EXERCISE BRIEF
Once the line containing "match node with" is found in the entries below, restate it and each following line word for word, stopping after the line containing "let* (status, bytes, w)".

DATA FOR THIS EXERCISE Start Marker

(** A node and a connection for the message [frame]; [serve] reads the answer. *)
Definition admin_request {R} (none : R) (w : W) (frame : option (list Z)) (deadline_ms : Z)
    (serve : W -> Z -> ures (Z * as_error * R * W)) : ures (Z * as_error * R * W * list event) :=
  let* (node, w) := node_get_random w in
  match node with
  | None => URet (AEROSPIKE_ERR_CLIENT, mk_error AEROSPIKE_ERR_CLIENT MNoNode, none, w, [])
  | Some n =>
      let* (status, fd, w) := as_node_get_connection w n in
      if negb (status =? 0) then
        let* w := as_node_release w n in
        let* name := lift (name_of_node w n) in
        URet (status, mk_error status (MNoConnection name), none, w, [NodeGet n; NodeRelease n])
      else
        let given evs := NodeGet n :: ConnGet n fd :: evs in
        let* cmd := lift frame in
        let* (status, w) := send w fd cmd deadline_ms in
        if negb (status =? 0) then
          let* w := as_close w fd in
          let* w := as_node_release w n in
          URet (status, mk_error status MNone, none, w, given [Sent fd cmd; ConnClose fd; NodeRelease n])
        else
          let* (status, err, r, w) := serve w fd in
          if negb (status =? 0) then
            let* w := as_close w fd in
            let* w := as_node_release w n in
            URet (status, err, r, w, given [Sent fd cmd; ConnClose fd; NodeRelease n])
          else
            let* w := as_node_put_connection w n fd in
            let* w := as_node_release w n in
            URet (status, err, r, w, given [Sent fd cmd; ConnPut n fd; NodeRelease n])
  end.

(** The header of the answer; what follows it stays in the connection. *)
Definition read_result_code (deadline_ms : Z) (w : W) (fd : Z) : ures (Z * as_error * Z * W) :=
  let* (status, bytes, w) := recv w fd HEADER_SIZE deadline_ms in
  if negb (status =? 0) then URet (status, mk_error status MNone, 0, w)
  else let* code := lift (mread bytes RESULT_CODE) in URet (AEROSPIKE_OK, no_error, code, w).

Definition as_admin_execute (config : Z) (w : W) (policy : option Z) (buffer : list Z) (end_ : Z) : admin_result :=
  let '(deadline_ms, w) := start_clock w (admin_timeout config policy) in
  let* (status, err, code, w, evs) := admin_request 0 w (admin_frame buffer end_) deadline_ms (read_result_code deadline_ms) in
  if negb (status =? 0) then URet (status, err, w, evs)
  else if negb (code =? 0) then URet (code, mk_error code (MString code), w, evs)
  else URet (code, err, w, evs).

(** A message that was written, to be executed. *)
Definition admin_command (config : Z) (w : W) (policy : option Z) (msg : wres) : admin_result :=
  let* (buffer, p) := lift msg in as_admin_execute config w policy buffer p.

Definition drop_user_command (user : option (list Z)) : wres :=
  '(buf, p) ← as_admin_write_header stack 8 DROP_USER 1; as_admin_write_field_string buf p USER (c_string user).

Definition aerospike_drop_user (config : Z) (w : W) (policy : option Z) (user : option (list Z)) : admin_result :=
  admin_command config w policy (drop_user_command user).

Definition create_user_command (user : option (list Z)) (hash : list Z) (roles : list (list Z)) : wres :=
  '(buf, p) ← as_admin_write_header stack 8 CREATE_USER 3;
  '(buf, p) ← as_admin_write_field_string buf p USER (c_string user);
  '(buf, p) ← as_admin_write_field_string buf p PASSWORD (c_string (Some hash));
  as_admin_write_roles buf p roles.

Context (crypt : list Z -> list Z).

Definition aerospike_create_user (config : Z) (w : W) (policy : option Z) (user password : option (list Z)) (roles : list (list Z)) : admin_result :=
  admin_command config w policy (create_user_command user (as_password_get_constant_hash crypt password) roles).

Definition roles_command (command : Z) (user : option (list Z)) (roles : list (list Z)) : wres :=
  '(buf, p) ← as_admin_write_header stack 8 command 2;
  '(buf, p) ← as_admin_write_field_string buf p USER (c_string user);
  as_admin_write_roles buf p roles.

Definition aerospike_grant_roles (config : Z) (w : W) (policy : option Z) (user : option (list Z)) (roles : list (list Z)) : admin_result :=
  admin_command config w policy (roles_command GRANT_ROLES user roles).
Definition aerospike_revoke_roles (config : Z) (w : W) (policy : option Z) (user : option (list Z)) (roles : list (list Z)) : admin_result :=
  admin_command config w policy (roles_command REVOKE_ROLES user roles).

DATA FOR THIS EXERCISE End Marker

COMPLETED EXERCISE
  match node with
  | None => URet (AEROSPIKE_ERR_CLIENT, mk_error AEROSPIKE_ERR_CLIENT MNoNode, none, w, [])
  | Some n =>
      let* (status, fd, w) := as_node_get_connection w n in
      if negb (status =? 0) then
        let* w := as_node_release w n in
        let* name := lift (name_of_node w n) in
        URet (status, mk_error status (MNoConnection name), none, w, [NodeGet n; NodeRelease n])
      else
        let given evs := NodeGet n :: ConnGet n fd :: evs in
        let* cmd := lift frame in
        let* (status, w) := send w fd cmd deadline_ms in
        if negb (status =? 0) then
          let* w := as_close w fd in
          let* w := as_node_release w n in
          URet (status, mk_error status MNone, none, w, given [Sent fd cmd; ConnClose fd; NodeRelease n])
        else
          let* (status, err, r, w) := serve w fd in
          if negb (status =? 0) then
            let* w := as_close w fd in
            let* w := as_node_release w n in
            URet (status, err, r, w, given [Sent fd cmd; ConnClose fd; NodeRelease n])
          else
            let* w := as_node_put_connection w n fd in
            let* w := as_node_release w n in
            URet (status, err, r, w, given [Sent fd cmd; ConnPut n fd; NodeRelease n])
  end.

(** The header of the answer; what follows it stays in the connection. *)
Definition read_result_code (deadline_ms : Z) (w : W) (fd : Z) : ures (Z * as_error * Z * W) :=
  let* (status, bytes, w) := recv w fd HEADER_SIZE deadline_ms in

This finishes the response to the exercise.